The Interview: DAVID GRAHAM, FDA - WHISTLEBLOWER; Drug tsar who took on the system

Katherine Griffiths
Saturday 12 February 2005 01:02 GMT

DAVID GRAHAM'S field is the rarefied world of epidemiology, the study of diseases in populations. In his spare time he reads the New Testament in Biblical Greek. But this American scientist and self-confessed introvert has single-handedly shaken to its foundations the national body responsible for ensuring public health and safety in the US, along with several of the world's largest drugs companies.

Dr Graham's devastating critique centres on the way the Food and Drug Administration (FDA) failed to act decisively on evidence that Vioxx, a blockbuster drug for arthritis which was taken by 20 million Americans, increased patients' risk of heart disease. According to Dr Graham, Vioxx caused heart attacks or death in up to 140,000 patients during the five years it was on the market.

When Vioxx's maker, the US pharmaceuticals giant Merck, eventually made its own decision to pull the drug last September, its shares plunged and patients launched an avalanche of class action lawsuits which will start to come to court in May.

"At least Merck withdrew the drug. I'm happy about that because it was a public service. The FDA would not have withdrawn it from the market, I'm convinced," Dr Graham said.

The extra twist in this story, which has caught the attention of Congress and catapulted Dr Graham on to the national stage, is that the FDA happens to be his employer of 20 years' standing.
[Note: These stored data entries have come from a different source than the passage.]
(** The identity: every point mapped to itself. *)
Definition identity (reference : option SpatialReference) : Transform :=
  mk_transform reference 3 1 (fun x => inr x) None.

(** Two samples along the first axis, on a grid with a spacing of 2
    along that axis and its origin at 1. *)
Definition spaced : matrix :=
  [[2; 0; 0; 1]; [0; 1; 0; 0]; [0; 0; 1; 0]; [0; 0; 0; 1]]%Q.

Definition spaced_inv : matrix :=
  [[1 # 2; 0; 0; - (1 # 2)]; [0; 1; 0; 0]; [0; 0; 1; 0]; [0; 0; 0; 1]]%Q.

Definition pair : SpatialImage :=
  mk_image (mk [2; 1; 1]%nat [10; 20]%Q) float64 spaced spaced_inv None float64.

End Examples.

(** ** Properties *)

Definition is_load (ev : event) : bool :=
  match ev with EvLoad _ => true | _ => false end.

Definition is_mapping (ev : event) : bool :=
  match ev with
  | EvToField _ | EvFieldMap | EvMap | EvIndex => true
  | _ => false
  end.

Definition is_numeric (ev : event) : bool :=
  match ev with EvPrefilter | EvInterpolate => true | _ => false end.

(** The boundary modes [apply] documents. *)
Definition modes : list string :=
  ["constant"; "nearest"; "reflect"; "mirror"; "wrap"].

(** The boundary modes the interpolation routine knows: the documented
    ones and [grid-mirror], [grid-wrap], [grid-constant]. *)
Definition accepted_modes : list string :=
  ["nearest"; "wrap"; "reflect"; "grid-mirror"; "mirror"; "constant";
   "grid-wrap"; "grid-constant"].

(** The reference as [to_field] receives it: a path has been replaced by
    the image loaded from it. *)
Definition loaded_reference (fs : files) (reference : option pyref) : option pyref :=
  match reference with
  | Some (RPath p) =>
      match fs p with
      | Some img => Some (RImage img)
      | None => reference
      end
  | _ => reference
  end.

(** The coordinates a transform yields, through its field when it has one. *)
Definition dense_map (transform : Transform) (reference : option pyref)
           (x : ndarray) : result ndarray :=
  match tf_to_field transform with
  | Some to_field =>
      match to_field reference with
      | inl e => inl e
      | inr field => fld_map field x
      end
  | None => tf_map transform x
  end.

(** The number of points of a coordinate array: its rows. *)
Definition rows (y : ndarray) : nat := hd 0%nat (shape (atleast_2d y)).

(** Whether the result gets a trailing axis, by the rank of the source
    array and the transform's [ndim]: the padded array has rank 4 or more. *)
Definition has_trailing_axis (rank tf_ndim : nat) : Prop :=
  (4 <= rank \/ (rank = 3 /\ 3 < tf_ndim))%nat.

(** Whether a point lies beyond the edges of an array of shape [s] along
    some axis. *)
Definition beyond_edges (s : list nat) (pt : list Q) : bool :=
  existsb (fun lc => out_of_bounds (fst lc) (snd lc)) (combine s pt).

(** Whether the sample nearest to a point is off an array of shape [s]
    along some axis. *)
Definition off_the_grid (s : list nat) (pt : list Q) : bool :=
  existsb (fun lc => off_grid (fst lc) (snd lc)) (combine s pt).

Definition with_map (transform : Transform) (m : ndarray -> result ndarray) : Transform :=
  mk_transform (tf_reference transform) (tf_ndim transform) (tf_len transform) m
               (tf_to_field transform).

(** The same transform with another reference of its own. *)
Definition with_reference (transform : Transform) (r : option SpatialReference)
  : Transform :=
  mk_transform r (tf_ndim transform) (tf_len transform) (tf_map transform)
               (tf_to_field transform).

(** The same transform with another length. *)
Definition with_len (transform : Transform) (n : nat) : Transform :=
  mk_transform (tf_reference transform) (tf_ndim transform) n (tf_map transform)
               (tf_to_field transform).

(** The index coordinates of the sample at position [j], in row-major
    order, of an array or a grid of shape [s]. *)
Definition grid_point (s : list nat) (j : nat) : list Q :=
  map (fun i => inject_Z (Z.of_nat i)) (unravel s j).

(** The kernel reproduces the samples of [input]: at the coordinates of
    a stored sample the spline, on the prefiltered array when the order
    is above 1, takes the value of that sample. *)
Definition reproduces (bspline : kernel) (order : Z) (m : extend_mode) (cval : Q)
           (input : ndarray) : Prop :=
  forall j pt,
    (j < size input)%nat ->
    Forall2 Qeq pt (grid_point (shape input) j) ->
    bspline order (1 <? order)%Z m cval input pt == nth j (flat input) 0.

(** [inv] undoes [aff] on a grid of shape [s]: the index coordinates of
    the world coordinates of a grid point are that grid point. *)
Definition inverts (inv aff : matrix) (s : list nat) : Prop :=
  forall j,
    (j < prod s)%nat ->
    Forall2 Qeq
      (firstn (List.length s)
         (mat_vec inv
            (firstn (List.length s) (mat_vec aff (grid_point s j ++ [1])) ++ [1])))
      (grid_point s j).
(** * Reference management and header scheduling of the VAAPI H.264 / H.265 encoders

    A shallow embedding of the reference-list, DPB-marking, short-term
    reference-set, SEI-scheduling and access-unit-writing code of
    [libavcodec/vaapi_encode_h264.c] and [libavcodec/vaapi_encode_h265.c],
    with the properties the design document states about it.

    Conventions of the embedding.
    - C [int] values are kept in [Z]; the code never relies on signed
      wrap-around (it would be undefined), and the unsigned computations
      ([size_t], [uint16_t]) have their reduction written out.
    - A picture pointer is modelled by the picture it points to (a snapshot
      of the fields this code reads); pointer comparison is comparison of
      the [addr] field.
    - A C array is a [list] read with [aget] and written with [aset]; an
      uninitialised array is a list of arbitrary contents handed in by the
      caller.
    - [av_assert0] aborts the process: a function that can hit one returns
      an [outcome], which also records accesses C leaves undefined (an
      array index out of range, a null [prev]). *)

From Stdlib Require Import ZArith Bool Lia.
From stdpp Require Import prelude sorting.

Local Open Scope Z_scope.
#[local] Set Warnings "-clear-no-such-hyp".

(** ** Outcomes of a C function that may abort *)

Inductive outcome (A : Type) : Type :=
| Ok (a : A)
| AssertionFailure
| Undefined.
Arguments Ok {A} a.
Arguments AssertionFailure {A}.
Arguments Undefined {A}.

Definition obind {A B} (m : outcome A) (k : A -> outcome B) : outcome B :=
  match m with
  | Ok a => k a
  | AssertionFailure => AssertionFailure
  | Undefined => Undefined
  end.

Declare Scope outcome_scope.
Delimit Scope outcome_scope with outcome.
Notation "'do' x <- m ; k" := (obind m (fun x => k))
  (at level 10, x name, m at level 100, k at level 200,
   format "'[v' 'do'  x  <-  m ; '/' k ']'") : outcome_scope.
Notation "'do' ' p <- m ; k" := (obind m (fun x => match x with p => k end))
  (at level 10, p pattern, m at level 100, k at level 200,
   format "'[v' 'do'  ' p  <-  m ; '/' k ']'") : outcome_scope.
Notation "m ;; k" := (obind m (fun _ => k))
  (at level 100, k at level 200, right associativity) : outcome_scope.
Local Open Scope outcome_scope.

(** [av_assert0(cond)] *)
Definition av_assert0 (cond : bool) : outcome unit :=
  if cond then Ok tt else AssertionFailure.

(** [a[i]] and [a[i] = x] on an array of [length a] cells. *)
Definition aget {A} (a : list A) (i : nat) : outcome A :=
  match a !! i with
  | Some x => Ok x
  | None => Undefined
  end.

Definition aset {A} (a : list A) (i : nat) (x : A) : outcome (list A) :=
  if decide (i < length a)%nat then Ok (<[i:=x]> a) else Undefined.

(** [FFSWAP(type, a[i], a[j])] *)
Definition FFSWAP {A} (a : list A) (i j : nat) : outcome (list A) :=
  do x <- aget a i;
  do y <- aget a j;
  do a' <- aset a i y;
  aset a' j x.

(** Monadic left fold: a [for] loop over the elements of an array. *)
Fixpoint ofold {S A} (body : S -> A -> outcome S) (s : S) (l : list A)
  : outcome S :=
  match l with
  | [] => Ok s
  | x :: l' => do s' <- body s x; ofold body s' l'
  end.

(** ** Pictures (hw_base_encode.h, as far as this code reads them) *)

Inductive PictureType : Type :=
| FF_HW_PICTURE_TYPE_IDR
| FF_HW_PICTURE_TYPE_I
| FF_HW_PICTURE_TYPE_P
| FF_HW_PICTURE_TYPE_B.

#[global] Instance PictureType_eq_dec : EqDecision PictureType.
Proof. solve_decision. Defined.

Definition PictureType_eqb (a b : PictureType) : bool :=
  match a, b with
  | FF_HW_PICTURE_TYPE_IDR, FF_HW_PICTURE_TYPE_IDR
  | FF_HW_PICTURE_TYPE_I, FF_HW_PICTURE_TYPE_I
  | FF_HW_PICTURE_TYPE_P, FF_HW_PICTURE_TYPE_P
  | FF_HW_PICTURE_TYPE_B, FF_HW_PICTURE_TYPE_B => true
  | _, _ => false
  end.

(** [FFHWBaseEncodePicture], with the codec's side record [priv_data] of type
    [P].  [refs0]/[refs1] are [refs[0][0..nb_refs[0])] and
    [refs[1][0..nb_refs[1])]; [dpb] is [dpb[0..nb_dpb_pics)]. *)
#[local] Set Warnings "-register-all".
Inductive FFHWBaseEncodePicture (P : Type) : Type := mkPicture {
  addr : N;
  display_order : Z;
  encode_order : Z;
  type : PictureType;
  is_reference : bool;
  b_depth : Z;
  refs0 : list (FFHWBaseEncodePicture P);
  refs1 : list (FFHWBaseEncodePicture P);
  dpb : list (FFHWBaseEncodePicture P);
  prev : option (FFHWBaseEncodePicture P);
  priv_data : P
}.
Arguments mkPicture {P}.
Arguments addr {P}.
Arguments display_order {P}.
Arguments encode_order {P}.
Arguments type {P}.
Arguments is_reference {P}.
Arguments b_depth {P}.
Arguments refs0 {P}.
Arguments refs1 {P}.
Arguments dpb {P}.
Arguments prev {P}.
Arguments priv_data {P}.

Definition set_prev {P} (pic : FFHWBaseEncodePicture P)
    (prv : option (FFHWBaseEncodePicture P)) : FFHWBaseEncodePicture P :=
  mkPicture (addr pic) (display_order pic) (encode_order pic) (type pic)
    (is_reference pic) (b_depth pic) (refs0 pic) (refs1 pic) (dpb pic)
    prv (priv_data pic).

Definition set_priv_data {P} (pic : FFHWBaseEncodePicture P) (h : P)
  : FFHWBaseEncodePicture P :=
  mkPicture (addr pic) (display_order pic) (encode_order pic) (type pic)
    (is_reference pic) (b_depth pic) (refs0 pic) (refs1 pic) (dpb pic)
    (prev pic) h.

(** Pointer comparison [p == q]. *)
Definition ptr_eqb {P} (p q : FFHWBaseEncodePicture P) : bool :=
  N.eqb (addr p) (addr q).

(** ** Shift-and-insert loops

    Both encoders build their sorted arrays with the same loop shape:
<<
    for (j = n; j > 0; j--) {
        hc = a[j - 1];
        ... assertions on hc ...
        if (... hc belongs before the new entry ...)
            break;
        a[j] = a[j - 1];
    }
    a[j] = new;
>>
    [test hc] is the body's verdict on [hc]: an assertion failure, [true]
    for [break], [false] for shifting on. *)

Section Shift.
Context {A : Type}.
Variable test : A -> outcome bool.

Fixpoint shift_loop (j : nat) (a : list A) : outcome (nat * list A) :=
  match j with
  | O => Ok (O, a)
  | S j' =>
      do hc <- aget a j';
      do brk <- test hc;
      if brk : bool then Ok (j, a)
      else do a' <- aset a j hc; shift_loop j' a'
  end.

Definition shift_insert (n : nat) (a : list A) (new : A) : outcome (list A) :=
  do '(j, a') <- shift_loop n a;
  aset a' j new.

(** The same insertion on the initialised prefix seen as a list, walked
    from its last element: [r] is the prefix reversed. *)
Fixpoint ins_rev (new : A) (r : list A) : outcome (list A) :=
  match r with
  | [] => Ok [new]
  | hc :: r' =>
      do brk <- test hc;
      if brk : bool then Ok (new :: r)
      else do l <- ins_rev new r'; Ok (hc :: l)
  end.

Definition ins_back (new : A) (pre : list A) : outcome (list A) :=
  do l <- ins_rev new (rev pre); Ok (rev l).
End Shift.
(** C10 (the code differs): on the raw cookie string
    [__proto__=1; __proto__=2], [check] finds the name and [get] returns
    the value of its first occurrence, while the object of [getAll] has no
    entry at all: what it gives under the name is the member inherited from
    [Object.prototype], not the value [2] of the last occurrence.  With the
    name [a] in its place, [get] returns the first value and [getAll] holds
    the last. *)
Theorem getAll_loses_proto_cookie :
  let svc := serverInstance (Some (lit "__proto__=1; __proto__=2")) [] in
  let svc' := serverInstance (Some (lit "a=1; a=2")) [] in
  check noDocumentCookie svc (lit "__proto__") = Normal true /\
  get noDocumentCookie svc (lit "__proto__") = Normal (lit "1") /\
  getAll noDocumentCookie svc = [] /\
  JsObject.read (lit "__proto__") (getAll noDocumentCookie svc)
  = JsObject.Inherited (lit "__proto__") /\
  get noDocumentCookie svc' (lit "a") = Normal (lit "1") /\
  JsObject.read (lit "a") (getAll noDocumentCookie svc') = JsObject.Own (lit "2").
Proof. repeat split; reflexivity. Qed.

End Divergences.

(** ** More on the name matcher, [check] and [get] *)

Module MatcherCoverage.
Import URI URIFacts RegExp RegExpFacts ParserFacts DuplicateFacts.

Lemma matchSpaces_shape (name s v : jsstring) :
  matchSpaces name s = Some v ->
  exists ws post,
    Forall (fun c => isWhiteSpace c = true) ws /\ s = ws ++ name ++ 61 :: post.
Proof.
  revert v; induction s as [| c s IH]; intros v; cbn [matchSpaces].
  - intros H; apply matchName_occurs in H as [post ->].
    exists [], post; split; [constructor | reflexivity].
  - destruct (isWhiteSpace c) eqn:W.
    + destruct (matchSpaces name s) as [v' |].
      * intros _; destruct (IH v' eq_refl) as (ws & post & Hws & ->).
        exists (c :: ws), post; split; [constructor; assumption | reflexivity].
      * intros H; apply matchName_occurs in H as [post ->].
        exists [], post; split; [constructor | reflexivity].
    + intros H; apply matchName_occurs in H as [post ->].
      exists [], post; split; [constructor | reflexivity].
Qed.
(** * Wall-clock converter of the time-tools component

    A shallow embedding of [src/components/TimeTools.tsx]: the parser
    [parseIsoLocal], the two conversion directions [localStringToDate] and
    [dateToLocalString], the label derivation [getAbbreviation], and the
    meeting-planner handlers with the time-zone effect.

    ECMAScript built-ins the component calls ([String.prototype.split],
    [Number], [parseInt], [Date.UTC], [new Date]) are written out on the
    integer fragment of JS numbers.  The host's [Intl.DateTimeFormat] is the
    one external collaborator: it is a parameter of every definition that
    formats, so that each result holds for whatever formatter the platform
    supplies. *)

From Stdlib Require Import ZArith List String Ascii Bool Lia.
Import ListNotations.

Open Scope string_scope.
Open Scope Z_scope.

(** ** JS values *)

Module JS.

(** A JS number on the integer fragment: [None] is [NaN].  Arithmetic is
    exact, as the arithmetic of doubles is while every operand and result is
    an integer below 2^53 in magnitude: the calendar fields of a
    date-and-time input and the time values (at most 8.64e15) are.  Numbers
    of sixteen digits and more, which doubles round, are outside the
    fragment. *)
Definition num := option Z.

Definition NaN : num := None.

(** A value that may be [undefined] (a missing array element). *)
Inductive value :=
| Undefined
| Num (n : num).

Definition ToNumber (v : value) : num :=
  match v with
  | Undefined => NaN
  | Num n => n
  end.

Definition sub (a b : num) : num :=
  match a, b with
  | Some x, Some y => Some (x - y)
  | _, _ => NaN
  end.

Definition add (a b : num) : num :=
  match a, b with
  | Some x, Some y => Some (x + y)
  | _, _ => NaN
  end.

(** [Math.abs(x) < bound]; a comparison with [NaN] is false. *)
Definition abs_lt (x : num) (bound : Z) : bool :=
  match x with
  | Some v => Z.abs v <? bound
  | None => false
  end.
Lemma np_linalg_inv_cases :
  forall S : ndarray,
    np_linalg_inv S = Raise LinAlgError \/
    exists Z, np_linalg_inv S = Ok Z /\
              shape0 Z = shape0 S /\ shape1 Z = shape1 S.
Proof.
  intros S. unfold np_linalg_inv.
  destruct (negb (Nat.eqb (shape0 S) (shape1 S))); [left; reflexivity|].
  destruct (Req_dec_T (det (shape0 S) (rows S)) 0); [left; reflexivity|].
  right. eexists. split; [reflexivity|]. split; reflexivity.
Qed.

(** With at least one state and a well-shaped [Q], an input that passes the
    entry assertion makes the loop return, and the only exception
    [SolveLQRProblem] can raise is the [LinAlgError] of the final
    [np.linalg.inv]. *)
Lemma solve_fails_only_at_final_inverse :
  forall (A B Q R0 : ndarray) (tolerance : R) (max_num_iteration : Z),
    LatController.compatible_dimensions A B Q R0 = true ->
    (0 < shape0 A)%nat ->
    well_shaped (shape0 A) (shape0 A) Q ->
    returns (RiccatiSpec.iterate RiccatiSpec.pseudo_inverse A B Q R0
               (RiccatiSpec.at_most tolerance) (Z.to_nat max_num_iteration) Q) /\
    (returns (LatController.SolveLQRProblem A B Q R0 tolerance max_num_iteration) \/
     LatController.SolveLQRProblem A B Q R0 tolerance max_num_iteration =
     Raise LinAlgError).
Proof.
  intros A B Q R0 tolerance max_num_iteration Hdim Hpos HQ.
  rewrite (SolveLQRProblem_via_iterate A B Q R0 tolerance max_num_iteration Hdim).
  destruct (iterate_returns A B Q R0 (RiccatiSpec.at_most tolerance)
              Hdim Hpos HQ (Z.to_nat max_num_iteration) Q HQ)
    as (P & -> & HP).
  split; [exists P; reflexivity|]. cbn [bind].
  unfold LatController.compatible_dimensions in Hdim.
  repeat (apply andb_prop in Hdim; destruct Hdim as [Hdim ?]).
  repeat match goal with
         | H : Nat.eqb _ _ = true |- _ => apply Nat.eqb_eq in H
         end.
  remember (shape0 A) as n eqn:En. remember (shape1 B) as m eqn:Em.
  assert (Hn : shape1 A = n) by congruence.
  assert (Hm : shape0 R0 = m /\ shape1 R0 = m) by (split; congruence).
  destruct Hm as [Hm0 Hm1].
  destruct HP as (P0 & P1 & Pl & Pr).
  unfold RiccatiSpec.gain.
  matmul_step (transpose B) P m n n BTP HBTP.
  destruct HBTP as (c0 & c1 & cl & _).
  matmul_step BTP B m n m BTPB HBTPB.
  destruct HBTPB as (d0 & d1 & _).
  assert (HS : exists S, np_add BTPB R0 = Ok S /\
                         shape0 S = m /\ shape1 S = m).
  { unfold np_add, elementwise, same_shape.
    rewrite Hm0, Hm1, d0, d1, !Nat.eqb_refl. cbn [andb].
    eexists. split; [reflexivity|]. split; reflexivity. }
  destruct HS as (S & -> & S0 & S1). cbn [bind].
  match goal with
  | |- context [np_linalg_inv ?S] =>
      destruct (np_linalg_inv_cases S) as [-> | (Sinv & -> & s0 & s1)]
  end.
  - right. reflexivity.
  - left. cbn [bind].
    matmul_step BTP A m n n BTPA HBTPA.
    destruct HBTPA as (f0 & f1 & _).
    unfold matmul.
    replace (Nat.eqb (shape1 Sinv) (shape0 BTPA)) with true
      by (symmetry; apply Nat.eqb_eq; congruence).
    eexists. reflexivity.
Qed.

(** * Further properties of the code *)

Ltac split_abs :=
  unfold Rabs in *;
  repeat match goal with
         | |- context [Rcase_abs ?a] => destruct (Rcase_abs a)
         | H : context [Rcase_abs ?a] |- _ => destruct (Rcase_abs a)
         end.

(** ** [pi_2_pi] *)

(** X1: the result is the angle itself when it lies between [- PI] and
    [PI], and otherwise the angle moved by one full turn towards zero; so
    the cosine and the sine of the angle are kept. *)
Theorem pi_2_pi_shift :
  forall angle : R,
    ((PI < angle /\ pi_2_pi angle = angle - 2 * PI) \/
     (angle < - PI /\ pi_2_pi angle = angle + 2 * PI) \/
     (- PI <= angle <= PI /\ pi_2_pi angle = angle)) /\
    cos (pi_2_pi angle) = cos angle /\
    sin (pi_2_pi angle) = sin angle.
Proof.
  intros angle. unfold pi_2_pi.
  destruct (Rgt_dec angle PI) as [Hgt | Hgt].
  - split; [left; split; lra|].
    replace angle with ((angle - 2.0 * PI) + 2 * PI) at 2 4 by lra.
    rewrite cos_plus, sin_plus, cos_2PI, sin_2PI. split; ring.
  - destruct (Rlt_dec angle (- PI)) as [Hlt | Hlt].
    + split; [right; left; split; lra|].
      replace (angle + 2.0 * PI) with (angle + 2 * PI) by lra.
      rewrite cos_plus, sin_plus, cos_2PI, sin_2PI. split; ring.
    + split; [right; right; split; lra|]. split; reflexivity.
Qed.
Lemma mod_step_reduced (b : Z) (a : sums) : reduced (mod_step b a).
Proof.
  unfold reduced, mod_step; simpl. unfold MOD_ADLER.
  split; apply Z.mod_pos_bound; lia.
Qed.

Lemma reduce_reduced (a : sums) : reduced (reduce a).
Proof.
  unfold reduced, reduce; simpl. unfold MOD_ADLER.
  split; apply Z.mod_pos_bound; lia.
Qed.

Lemma reduce_id (a : sums) : reduced a -> reduce a = a.
Proof.
  destruct a as [x y]. unfold reduced, reduce; simpl. intros [Hx Hy].
  rewrite !Z.mod_small by assumption. reflexivity.
Qed.

Lemma seed_reduced : reduced seed.
Proof. unfold reduced, seed, MOD_ADLER; simpl. lia. Qed.

(** One reducing step after a reduction is the reduction of one exact step. *)
Lemma mod_step_reduce (b : Z) (a : sums) :
  0 <= b <= 255 -> 0 <= s1 a -> 0 <= s2 a ->
  mod_step b (reduce a) = reduce (exact_step b a).
Proof.
  intros Hb H1 H2. destruct a as [x y]. simpl in H1, H2.
  unfold mod_step, reduce, exact_step; simpl.
  assert (E1 : u32 (x mod MOD_ADLER + b) mod MOD_ADLER = (x + b) mod MOD_ADLER).
  { unfold_ints.
    rewrite (Z.mod_small (x mod 65521 + b)) by
      (pose proof (Z.mod_pos_bound x 65521); lia).
    rewrite Z.add_mod_idemp_l by lia. reflexivity. }
  rewrite E1. f_equal.
  unfold_ints.
  rewrite (Z.mod_small (y mod 65521 + (x + b) mod 65521)) by
    (pose proof (Z.mod_pos_bound y 65521);
     pose proof (Z.mod_pos_bound (x + b) 65521); lia).
  rewrite Z.add_mod_idemp_l, Z.add_mod_idemp_r by lia. reflexivity.
Qed.

Lemma exact_step_nonneg (b : Z) (a : sums) :
  0 <= b -> 0 <= s1 a -> 0 <= s2 a ->
  0 <= s1 (exact_step b a) /\ 0 <= s2 (exact_step b a).
Proof. unfold exact_step; simpl. lia. Qed.

(** The reducing recurrence is the exact one, reduced at the end. *)
Lemma run_mod_exact (l : list byte) :
  forall a, 0 <= s1 a -> 0 <= s2 a ->
    run mod_step l (reduce a) = reduce (run exact_step l a).
Proof.
  unfold run.
  induction l as [|x l IH]; intros a H1 H2; simpl; [reflexivity|].
  pose proof (byte_val_range x) as Hx.
  rewrite mod_step_reduce by (assumption || lia).
  apply IH; apply exact_step_nonneg; assumption || lia.
Qed.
Amid allegations that the agency has tried to oust Dr Graham from the department of drug safety that he works in, this unlikely troublemaker, who draws on his Catholic faith for inspiration and guidance, has hired a Washington lawyer who specialises in representing government whistleblowers.

He is also speaking out in public against what he describes as a culture of fear within the FDA. "The FDA's suppression and intimidation of scientists is a threat to public health. Unless it changes, and scientists can speak without fear, they cannot defend the public," he said.

The matter is a pressing one because the US is the world's largest and most lucrative drugs market. Due to a campaign spearheaded in large part by Dr Graham, serious doubts are now being raised on Capitol Hill about whether the FDA as it is currently configured is fit to act as the watchdog of the pharmaceuticals industry.

According to Dr Graham and other critics, the agency is not up to the task because it is too close to the companies it is supposed to be policing. "The FDA has become an agent of industry. I have been to many, many internal meetings and, as soon as a company says it is not going to do something, the FDA backs down. The way it talks about industry is `our colleagues in industry'," he said.

That is not because FDA employees are "people with bad motivations", Dr Graham said. It is rather because the body is entirely geared towards concentrating on approving drugs, doing little once they are on the market.

"There has been a strong impetus in the FDA to say `yes'. Clinical trials are not designed to address safety and people who handle the approval of a drug also handle post-marketing. But they are not able to make decisions because they have been too closely involved with the approval", he said.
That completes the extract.